Aunque hasta ahora solo se ha acostado con una mujer, tarde o temprano encontrará la oportunidad de acabar con las demás una por una.
¿Te interesa mi talento? Lástima que haya muchos otros que piensen igual. Solo he firmado un contrato con el Bar Luna Roja. ¡Solo trabajaré en el Bar Luna Roja! —dijo Li Qinghua con rapidez y urgencia.
—Si no tienes nada más que hacer, ¡me voy ya! —Li Qinghua se giró para cruzar la calle sin mirar atrás, pues vio que se acercaba el autobús, justo el que quería tomar. Todavía no se había decidido por un taxi; le costaría varias decenas de yuanes volver a casa, y no podía permitirse ese gasto.
—¿Quieres decir que seguirás yendo a trabajar al Red Moon Bar sin importar quién sea el nuevo dueño? —preguntó Li Yang, siguiéndola de cerca en su coche.
"¿Quieres apoderarte del bar Luna Roja? ¿Es eso siquiera posible?", se burló Li Qinghua.
"¿Qué? ¿Crees que soy joven? Sí, solo tengo dieciocho años. Pero creo que eres una mujer inteligente, ¡seguro que la edad no te importará!"
¿Qué opinas de la actuación de esta noche? ¿Estoy capacitado para pulsar el botón del Red Moon Bar?
Déjame decirte que no tienes por qué creerte demasiado importante. Eres solo una cantante, una cantante que ni famosa ni desconocida. Te sigo porque necesito que sigas actuando en el Red Moon Bar después de que me haga cargo del negocio y me generes ingresos.
"¿Lo entiendes? Al final, lo único que me importa es el dinero, ¡no tú!" Li Yang miró a Li Qinghua con burla, asestándole un golpe cruel en el corazón, que estaba lleno de inferioridad y orgullo desmedido.

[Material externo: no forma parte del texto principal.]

(* ===== verification/Bipartite.v ===== *)
(** * Bipartite projections: [crates/graphforge-exec/src/algorithm_analyze_bipartite.rs] and
    [crates/graphforge-exec/src/algorithm_partition.rs].

    A UUID is its integer, a [BTreeSet] the ascending list of its elements and a [BTreeMap] a finite
    map with ascending keys.  Partition names are the bytes of their text. *)

From stdpp Require Import base list gmap sets sorting relations strings.
From Stdlib Require Import ZArith Lia.
From S2P Require Import Prelude Membership Numerals Portable Control.

(** [collect::<BTreeSet<_>>()] and [BTreeMap::keys] *)
Definition btree_set {A} `{EqDecision A} `{Ord A} (l : list A) : list A := dedup (sort_by_key id l).
Definition btree_keys {B} (m : gmap Key B) : list Key := sort_by_key id (map_to_list m).*1.

(** ** Partition mappings *)

Inductive PartitionValue :=
| PString (value : list Z)
| PInteger (value : Z)
| PNull
| PUnsupported (value_type : string).

Inductive PartitionMappingError :=
| MissingValue (node_uuid : Key)
| NullValue (node_uuid : Key)
| UnsupportedValue (node_uuid : Key) (value_type : string)
| DuplicateNode (node_uuid : Key)
| OutsideProjection (node_uuid : Key).

Abbreviation PartitionId := (list Z).
Abbreviation ResolvedPartitionMap := (gmap Key PartitionId).

(** [i64::to_string] *)
Definition integer_text (value : Z) : list Z := if value <? 0 then 45 :: to_radix 10 (- value) else to_radix 10 value.

Definition partition_of (node_uuid : Key) (value : PartitionValue) : result PartitionMappingError PartitionId :=
  match value with
  | PString value => Ok value
  | PInteger value => Ok (integer_text value)
  | PNull => Err (NullValue node_uuid)
  | PUnsupported value_type => Err (UnsupportedValue node_uuid value_type)
  end.

Fixpoint assign_partitions (selected : list Key) (values : list (Key * PartitionValue)) (assignments : ResolvedPartitionMap) :
    result PartitionMappingError ResolvedPartitionMap :=
  match values with
  | [] => Ok assignments
  | (node_uuid, value) :: values =>
      if negb (bool_decide (node_uuid ∈ selected)) then Err (OutsideProjection node_uuid)
      else if bool_decide (is_Some (assignments !! node_uuid)) then Err (DuplicateNode node_uuid)
      else
        partition ← partition_of node_uuid value;
        assign_partitions selected values (<[node_uuid := partition]> assignments)
  end.

Definition try_new (selected_nodes : list Key) (values : list (Key * PartitionValue)) : result PartitionMappingError ResolvedPartitionMap :=
  let selected := btree_set selected_nodes in
  assignments ← assign_partitions selected values ∅;
  match list_find (fun node_uuid => assignments !! node_uuid = None) selected with
  | Some (_, node_uuid) => Err (MissingValue node_uuid)
  | None => Ok assignments
  end.

(** ** The projection *)

Record BipartiteEdge := {
  edge : Key;
  source : Key;
  target : Key;
}.

Record BipartiteProjection := {
  left_nodes : list Key;
  right_nodes : list Key;
  projection_edges : list BipartiteEdge;
}.

Definition execution {A} (message : string) : K A := k_err (Execution message).

Section bipartite.
Context (cancelled : nat -> bool) (limits : AlgorithmLimits).

(** [adjacency.get_mut(&node).expect(..).push(neighbor)] *)
Definition push_neighbor (adjacency : gmap Key (list Key)) (node neighbor : Key) : option (gmap Key (list Key)) :=
  row ← adjacency !! node; Some (<[node := row ++ [neighbor]]> adjacency).

Fixpoint add_edges (nodes : list Key) (edges : list BipartiteEdge) (adjacency : gmap Key (list Key)) : K (gmap Key (list Key)) :=
  match edges with
  | [] => mret adjacency
  | e :: edges =>
      check_cancelled cancelled ;;
      if negb (bool_decide (source e ∈ nodes)) || negb (bool_decide (target e ∈ nodes))
      then execution "edge endpoint is outside the selected projection"
      else if source e =? target e then execution "selected graph is not bipartite: self-loop"
      else
        adjacency ← k_some (push_neighbor adjacency (source e) (target e));
        adjacency ← k_some (push_neighbor adjacency (target e) (source e));
        add_edges nodes edges adjacency
  end.

(** *** Inferred sides *)

(** The loop over the neighbours of a node of [side]. *)
Fixpoint visit_neighbors (side : bool) (row : list Key) (sides : gmap Key bool) (queue : list Key) : K (gmap Key bool * list Key) :=
  match row with
  | [] => mret (sides, queue)
  | neighbor :: row =>
      match sides !! neighbor with
      | Some neighbor_side =>
          if Bool.eqb neighbor_side side then execution "selected graph is not bipartite: odd cycle"
          else visit_neighbors side row sides queue
      | None => visit_neighbors side row (<[neighbor := negb side]> sides) (queue ++ [neighbor])
      end
  end.

Fixpoint search (fuel : nat) (adjacency : gmap Key (list Key)) (sides : gmap Key bool) (queue : list Key) : K (gmap Key bool) :=
  match queue with
  | [] => mret sides
  | node :: queue =>
      match fuel with
      | O => k_some None
      | S fuel =>
          check_cancelled cancelled ;;
          side ← k_some (sides !! node);
          row ← k_some (adjacency !! node);
          '(sides, queue) ← visit_neighbors side row sides queue;
          search fuel adjacency sides queue
      end
  end.

Fixpoint infer (adjacency : gmap Key (list Key)) (keys : list Key) (sides : gmap Key bool) : K (gmap Key bool) :=
  match keys with
  | [] => mret sides
  | start :: keys =>
      if bool_decide (is_Some (sides !! start)) then infer adjacency keys sides
      else
        sides ← search (size adjacency) adjacency (<[start := false]> sides) [start];
        infer adjacency keys sides
  end.

Definition inferred_sides (adjacency : gmap Key (list Key)) : K (gmap Key bool) := infer adjacency (btree_keys adjacency) ∅.

(** *** Explicit sides *)

Definition incomplete : AlgorithmError := Execution "partition mapping is incomplete".

Fixpoint lookup_all (mapping : ResolvedPartitionMap) (nodes : list Key) : result AlgorithmError (list PartitionId) :=
  match nodes with
  | [] => Ok []
  | node :: nodes =>
      partition ← ok_or (mapping !! node) incomplete;
      partitions ← lookup_all mapping nodes;
      Ok (partition :: partitions)
  end.

Fixpoint assign_sides (mapping : ResolvedPartitionMap) (left : option PartitionId) (nodes : list Key) (sides : gmap Key bool) :
    result AlgorithmError (gmap Key bool) :=
  match nodes with
  | [] => Ok sides
  | node :: nodes =>
      partition ← ok_or (mapping !! node) incomplete;
      assign_sides mapping left nodes (<[node := from_option (fun left => bool_decide (partition <> left)) false left]> sides)
  end.

Fixpoint check_edges (sides : gmap Key bool) (edges : list BipartiteEdge) : K unit :=
  match edges with
  | [] => mret tt
  | e :: edges =>
      s ← k_some (sides !! source e);
      t ← k_some (sides !! target e);
      if Bool.eqb s t then execution "selected edge connects nodes in the same partition" else check_edges sides edges
  end.

Definition explicit_sides (nodes : list Key) (edges : list BipartiteEdge) (mapping : ResolvedPartitionMap) : K (gmap Key bool) :=
  if negb (bool_decide (btree_keys mapping = nodes))
  then execution "partition mapping does not exactly match the selected projection"
  else
    let edge_nodes := btree_set (edges ≫= fun e => [source e; target e]) in
    partitions ← k_try (btree_set <$> lookup_all mapping edge_nodes);
    if negb (bool_decide (edge_nodes = [])) && negb (length partitions =? 2)%nat
    then execution "edge-bearing projection must contain exactly two partitions"
    else
      let left := head partitions in
      sides ← k_try (assign_sides mapping left nodes ∅);
      check_edges sides edges ;;
      mret sides.
(** What the turns of the event loop keep true of a chunk over the
    URLs [us] that started with the counter at [c0] and the
    invocations [inv0]. *)
Record chunk_inv (maxCount : nat) (us : list string) (c0 : nat) (inv0 : list string)
    (acc : Shared * list slot) : Prop := {
  ci_slots : Forall2 slot_for us acc.2;
  ci_count : completed acc.1 = c0 + successes (settled acc.2);
  ci_cap : completed acc.1 <= maxCount;
  ci_skips : limit_reached maxCount acc.1 = false -> all_success (settled acc.2);
  ci_invoked : Trace.invoked (trace acc.1) = inv0;
}.

(** Every worker of the chunk [us], whose first worker is number [i],
    returns a record. *)
Definition all_return `{JsRuntime} (scripts : nat -> WorkerScript) (i : nat) (us : list string) : Prop :=
  forall (k : nat) (u : string) (sid : nat),
    us !! k = Some u -> exists d, (scrapeListingPage sid u (scripts (i + k))).1 = Returned d.

(** Two traces with the same acquisitions and releases. *)
Definition same_sessions (a b : list event) : Prop :=
  forall s, acquired s a = acquired s b /\ released s a = released s b.

(** A trace that neither acquires nor releases. *)
Definition quiet (evs : list event) : Prop :=
  forall s, acquired s evs = 0 /\ released s evs = 0.

(** A stretch of trace in which every session acquired is released
    once, the sessions being numbered from [n] up to [n'], [n']
    excluded. *)
Record block (n n' : nat) (evs : list event) : Prop := {
  blk_balanced : forall s, released s evs = acquired s evs;
  blk_once : forall s, acquired s evs <= 1;
  blk_fresh : forall s, 0 < acquired s evs -> n <= s < n';
}.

La expresión de Li Qinghua cambió levemente; su mirada se clavó en Li Yang, con un atisbo de melancolía y dolor en los ojos. Sabía perfectamente que si todo lo ocurrido esa noche había sido una farsa orquestada por Li Yang, entonces ese hombre era verdaderamente aterrador. Al recordar de repente la imagen de Jin Hongyue, engañado pero aun así tratando con gratitud a alguien como a un hermano, un escalofrío le recorrió la espalda.
Esa persona es el hermano menor de Jin Hongyue, su propio hermano. Incluso logró derrotarla. Parece que los días de Jin Hongyue están contados.

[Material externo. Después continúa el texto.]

(** C4: when the primary extractor [gctpc_get_latlon] comes back with status
    0, [sec3latlon] returns 0, the memory (so [*lon] and [*lat]) is as the
    primary left it, and the fallback [get_latlon] is not called. *)
Theorem sec3latlon_primary_suffices E sec lon lat s m1 :
  gctpc_get_latlon E sec lon lat wesn (mem s) = (Returns 0, m1) →
  let r := sec3latlon E sec lon lat s in
  result r = Done 0
  ∧ mem (final r) = m1
  ∧ deref_doubles (mem (final r)) lon = deref_doubles m1 lon
  ∧ deref_doubles (mem (final r)) lat = deref_doubles m1 lat
  ∧ times_called sym_get_latlon (log r) = 0%nat
  ∧ calls (log r) = [to_gctpc_get_latlon sec lon lat].
Proof.
  intros H r. subst r.
  rewrite (sec3latlon_primary_done E sec lon lat s m1 H).
  repeat split.
Qed.

Lemma sec3latlon_primary_suffices_on_G :
  let m1 := emit G_lat 88 [20.0%float] (emit G_lon 80 [10.0%float] G_memory) in
  let r := sec3latlon stub_primary_ok G_sec G_lon G_lat (boot G_memory) in
  result r = Done 0
  ∧ mem (final r) = m1
  ∧ deref_doubles (mem (final r)) G_lon = deref_doubles m1 G_lon
  ∧ deref_doubles (mem (final r)) G_lat = deref_doubles m1 G_lat
  ∧ times_called sym_get_latlon (log r) = 0%nat
  ∧ calls (log r) = [to_gctpc_get_latlon G_sec G_lon G_lat].
Proof.
  apply (sec3latlon_primary_suffices stub_primary_ok G_sec G_lon G_lat
           (boot G_memory)
           (emit G_lat 88 [20.0%float] (emit G_lon 80 [10.0%float] G_memory))).
  reflexivity.
Defined.

(** C5: when [gctpc_ll2xy_init] returns 0 and [gctpc_ll2xy] returns (no
    fatal error), [ll2ij] has called [gctpc_ll2xy] exactly once, with [npts],
    [lon], [lat], [x] and [y] as it received them, and returns the status of
    that call unchanged, zero or not; the memory is as that call left it. *)
Theorem ll2ij_returns_mapping_status
    E sec grid_lon grid_lat npts lon lat x y s m1 i m2 :
  gctpc_ll2xy_init E sec grid_lon grid_lat wesn (mem s) = (Returns 0, m1) →
  gctpc_ll2xy E npts lon lat x y wesn m1 = (Returns i, m2) →
  let r := ll2ij E sec grid_lon grid_lat npts lon lat x y s in
  result r = Done i
  ∧ mem (final r) = m2
  ∧ times_called sym_gctpc_ll2xy (log r) = 1%nat
  ∧ calls (log r) = [to_gctpc_ll2xy_init sec grid_lon grid_lat;
                     to_gctpc_ll2xy npts lon lat x y]
  ∧ fatal_raised (log r) = false.
Proof.
  intros H1 H2 r. subst r.
  rewrite (ll2ij_mapped E sec grid_lon grid_lat npts lon lat x y s m1 i m2 H1 H2).
  repeat split.
Qed.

Li Yang ignoró su mirada y expresión complejas y continuó: "No importa qué contrato hayas firmado con Jin Hongyue, ¡yo seguiré cumpliéndolo! Además, pase lo que pase, puedo ayudarte a resolverlo".
"Considéralo una oportunidad para que el nuevo jefe y el empleado establezcan una buena relación. ¿Puedes subir al autobús ahora?", preguntó Li Yang, mirando a Jin Hongyue.

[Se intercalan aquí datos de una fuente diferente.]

(** * StartupSeal: ownership verification, trust aggregation, fingerprints

    A shallow embedding of the scoring core of the StartupSeal repository:

    - [nautilus-agent/src/github_auth.py]  (class [GitHubCommitVerifier]),
    - [nautilus-agent/src/scorer.py]       (class [TrustScorer]),
    - [dev-backend/ai/realtime_scorer.py]  (class [RealtimeScorer]),
    - [nautilus-agent/src/agent.py]        (the two verification hashes).

    Python [float]s are IEEE 754 binary64 values; they are modelled by
    [spec_float] with precision 53 and maximal exponent 1024, and the
    arithmetic operators by the correctly rounded operations of
    [SpecFloat].  Python [int]s are [Z].  HTTP requests go through a small
    state monad that reads the answers of the GitHub API from an
    environment and logs every request that is made. *)

From Stdlib Require Import ZArith QArith Qabs Qpower Lia Lqa List Bool String Ascii
  DecimalString.
From Stdlib Require Import Floats.SpecFloat.
From stdpp Require Import base list gmap sorting.

Local Open Scope Z_scope.

(* ================================================================== *)
(** * Part I: definitions                                              *)
(* ================================================================== *)

(** ** Python numbers *)

Module Float.

Definition prec : Z := 53.
Definition emax : Z := 1024.

(** A Python [float]. *)
Definition float : Type := spec_float.

Definition add : float -> float -> float := SFadd prec emax.
Definition sub : float -> float -> float := SFsub prec emax.
Definition mul : float -> float -> float := SFmul prec emax.
Definition div : float -> float -> float := SFdiv prec emax.

(** [float(n)] for an [int] [n]: the nearest binary64 value. *)
Definition of_int (n : Z) : float := binary_normalize prec emax n 0 false.

(** [a / b] on two [int]s: the correctly rounded quotient of the exact
    integers.  Every call site of the sources divides by a constant or
    guards [b != 0] first; with [b = 0] (Python: ZeroDivisionError) the
    model yields NaN. *)
Definition truediv (a b : Z) : float :=
  match a, b with
  | _, Z0 => S754_nan
  | Z0, Zneg _ => S754_zero true
  | Z0, Zpos _ => S754_zero false
  | Zpos p, Zpos q => div (S754_finite false p 0) (S754_finite false q 0)
  | Zpos p, Zneg q => div (S754_finite false p 0) (S754_finite true q 0)
  | Zneg p, Zpos q => div (S754_finite true p 0) (S754_finite false q 0)
  | Zneg p, Zneg q => div (S754_finite true p 0) (S754_finite true q 0)
  end.

(** The float denoted by the decimal literal [k * 10^-n], such as
    [0.40 = decimal 40 2]: the binary64 value nearest to it. *)
Definition decimal (k : Z) (n : Z) : float := truediv k (10 ^ n).

(** The exact rational value of a finite float (0 for the others). *)
Definition to_Q (x : float) : Q :=
  match x with
  | S754_finite s m (Zpos p) => inject_Z (cond_Zopp s (Zpos m) * 2 ^ Zpos p)
  | S754_finite s m Z0 => inject_Z (cond_Zopp s (Zpos m))
  | S754_finite s m (Zneg p) => cond_Zopp s (Zpos m) # (2 ^ p)%positive
  | _ => 0%Q
  end.

(** Comparison of two floats as Python performs it: on the exact
    values, with both zeros equal and NaN unordered. *)
Definition compare (x y : float) : option comparison :=
  match x, y with
  | S754_nan, _ | _, S754_nan => None
  | S754_infinity s1, S754_infinity s2 =>
      Some (match s1, s2 with
            | true, false => Lt
            | false, true => Gt
            | _, _ => Eq
            end)
  | S754_infinity s, _ => Some (if s then Lt else Gt)
  | _, S754_infinity s => Some (if s then Gt else Lt)
  | _, _ => Some (to_Q x ?= to_Q y)%Q
  end.

Definition ltb (x y : float) : bool :=
  match compare x y with Some Lt => true | _ => false end.
Definition leb (x y : float) : bool :=
  match compare x y with Some (Lt | Eq) => true | _ => false end.
Definition eqb (x y : float) : bool :=
  match compare x y with Some Eq => true | _ => false end.
Definition gtb (x y : float) : bool := ltb y x.
Definition geb (x y : float) : bool := leb y x.

(** [int(x)]: truncation towards zero; [None] stands for the
    OverflowError / ValueError Python raises on infinities and NaN. *)
Definition to_int (x : float) : option Z :=
  match x with
  | S754_zero _ => Some 0
  | S754_finite s m Z0 => Some (cond_Zopp s (Zpos m))
  | S754_finite s m (Zpos p) => Some (cond_Zopp s (Zpos m * 2 ^ Zpos p))
  | S754_finite s m (Zneg p) => Some (cond_Zopp s (Zpos m / 2 ^ Zpos p))
  | _ => None
  end.

(** [a / b] rounded to the nearest integer, ties to the even one
    ([0 < b]). *)
Definition rne_div (a b : Z) : Z :=
  let q := a / b in
  match 2 * (a mod b) ?= b with
  | Lt => q
  | Gt => q + 1
  | Eq => if Z.even q then q else q + 1
  end.

(** The integer nearest to [|x| * 10^n], ties to even, for the exact
    value of a finite [x]. *)
Definition scaled_abs (x : float) (n : Z) : Z :=
  match x with
  | S754_finite _ m Z0 => Zpos m * 10 ^ n
  | S754_finite _ m (Zpos p) => Zpos m * 2 ^ Zpos p * 10 ^ n
  | S754_finite _ m (Zneg p) => rne_div (Zpos m * 10 ^ n) (2 ^ Zpos p)
  | _ => 0
  end.

(** [round(x, n)] for [0 <= n]: CPython rounds the exact value of [x]
    correctly to [n] decimal places, ties to even, and returns the
    float nearest to that decimal; the sign of a zero result is the
    sign of [x]; infinities and NaN are returned as they are. *)
Definition round (x : float) (n : Z) : float :=
  match x with
  | S754_finite s _ _ =>
      match scaled_abs x n with
      | Z0 => S754_zero s
      | k => decimal (cond_Zopp s k) n
      end
  | _ => x
  end.

(** The number of hundredths ([n = 2]) or thousandths ([n = 3]) that
    [round(x, n)] denotes. *)
Definition round_units (x : float) (n : Z) : Z :=
  match x with
  | S754_finite s _ _ => cond_Zopp s (scaled_abs x n)
  | _ => 0
  end.

Definition is_finite (x : float) : bool :=
  match x with
  | S754_zero _ | S754_finite _ _ _ => true
  | _ => false
  end.

(** A well-formed binary64 value: the mantissa has at most 53 bits and
    the exponent is the canonical one. *)
Definition valid (x : float) : bool := valid_binary prec emax x.

(** The float with sign [s], mantissa [m] and exponent [e]. *)
Definition of_mantissa (s : bool) (m e : Z) : float :=
  match m with
  | Z0 => S754_zero s
  | Zpos p => S754_finite s p e
  | Zneg _ => S754_nan
  end.

(** [small B x]: [x] is a zero or a finite float below [2^B] in
    magnitude whose exponent is at most [B]. *)
Definition small (B : Z) (x : float) : Prop :=
  match x with
  | S754_zero _ => True
  | S754_finite _ m e => Zpos (digits2_pos m) + e <= B /\ e <= B
  | _ => False
  end.

(** [denotes f k n]: the float [f] is the one of the decimal
    [k * 10^-n] (the negative zero also denotes 0). *)
Definition denotes (f : float) (k n : Z) : Prop :=
  f = decimal k n \/ (k = 0 /\ f = S754_zero true).

(** [nonneg x]: the sign bit of [x] is clear (NaN has none). *)
Definition nonneg (x : float) : Prop :=
  match x with
  | S754_zero s | S754_infinity s | S754_finite s _ _ => s = false
  | S754_nan => True
  end.

(** A Python list holds at most [sys.maxsize] items. *)
Definition sys_maxsize : Z := 2 ^ 63 - 1.

End Float.

Abbreviation float := Float.float.

(** A Python number: an [int] or a [float]. *)
Inductive number : Type :=
| Int (n : Z)
| Flt (x : float).

Module Number.

(** The float an arithmetic operator converts its operand to. *)
Definition to_float (v : number) : float :=
  match v with
  | Int n => Float.of_int n
  | Flt x => x
  end.

(** Python compares an [int] with a [float] on the exact values. *)
Definition as_exact (v : number) : float :=
  match v with
  | Int Z0 => S754_zero false
  | Int (Zpos p) => S754_finite false p 0
  | Int (Zneg p) => S754_finite true p 0
  | Flt x => x
  end.

Definition ltb (a b : number) : bool := Float.ltb (as_exact a) (as_exact b).
Definition leb (a b : number) : bool := Float.leb (as_exact a) (as_exact b).
Definition gtb (a b : number) : bool := ltb b a.
Definition geb (a b : number) : bool := leb b a.

(** [round(v, n)] for [0 <= n]: an [int] is returned as it is. *)
Definition round (v : number) (n : Z) : number :=
  match v with
  | Int k => Int k
  | Flt x => Flt (Float.round x n)
  end.

(** [a - b]: exact on two [int]s, on floats as soon as one is a float. *)
Definition sub (a b : number) : number :=
  match a, b with
  | Int x, Int y => Int (x - y)
  | _, _ => Flt (Float.sub (to_float a) (to_float b))
  end.

(** [max(l)] and [min(l)] of a non-empty list: the first of the
    greatest (smallest) items. *)
Definition max_list (x : number) (l : list number) : number :=
  fold_left (fun acc y => if gtb y acc then y else acc) l x.
Definition min_list (x : number) (l : list number) : number :=
  fold_left (fun acc y => if ltb y acc then y else acc) l x.

End Number.

(** ** Dates ([datetime.datetime], all in UTC as the GitHub API sends them) *)

Module Datetime.

Record datetime : Type := mk_datetime {
  year : Z;
  month : Z;
  day : Z;
  hour : Z;
  minute : Z;
  second : Z;
  microsecond : Z
}.

Definition is_leap (y : Z) : bool :=
  (y mod 4 =? 0) && (negb (y mod 100 =? 0) || (y mod 400 =? 0)).

(** Number of days before January 1st of year [y]. *)
Definition days_before_year (y : Z) : Z :=
  let y := y - 1 in
  y * 365 + y / 4 - y / 100 + y / 400.

(** Number of days in year [y] preceding the first day of month [m]. *)
Definition days_before_month (y m : Z) : Z :=
  nth (Z.to_nat m) [0; 0; 31; 59; 90; 120; 151; 181; 212; 243; 273; 304; 334] 0
  + (if (m >? 2) && is_leap y then 1 else 0).

(** Proleptic Gregorian ordinal; January 1st of year 1 is day 1. *)
Definition ymd2ord (y m d : Z) : Z :=
  days_before_year y + days_before_month y m + d.

Definition toordinal (t : datetime) : Z := ymd2ord (year t) (month t) (day t).

(** Ordinal of the Monday that starts ISO week 1 of year [y]. *)
Definition isoweek1monday (y : Z) : Z :=
  let firstday := ymd2ord y 1 1 in
  let firstweekday := (firstday + 6) mod 7 in
  let week1monday := firstday - firstweekday in
  if firstweekday >? 3 then week1monday + 7 else week1monday.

"¡Odio lo superiores y seguros de sí mismos que son ustedes, los ricos!", dijo Li Qinghua en voz baja, subió al auto de Li Yang y, después de acomodarse en el asiento del pasajero, dio un nombre de lugar.
"¡Te equivocas, no soy rico!", dijo Li Yang, sacudiendo ligeramente la cabeza.
"¿Acaso crees que soy una niñita, ingenua y estúpida?", se burló Li Qinghua.
“¡No eres tonta ni estúpida, y no eres una niña pequeña! ¿Así que no me crees?” Li Yang arqueó una ceja.
No lo creo.
"No tienes por qué creerlo o no; los hechos son los hechos." Li Yang dejó de decir tonterías y se centró por completo en conducir.
Li Qinghua frunció ligeramente el ceño, mirando a Li Yang con una expresión de perplejidad en sus ojos, su mirada vacilando con incertidumbre.
Li Yang arrancó inmediatamente a toda velocidad. Había comprado este Audi A4 tras adquirir Daihatsu. Era básicamente un coche de empresa; los trece secuaces de Daihatsu y otros podían conducirlo. Por supuesto, Li Yang era el conductor principal.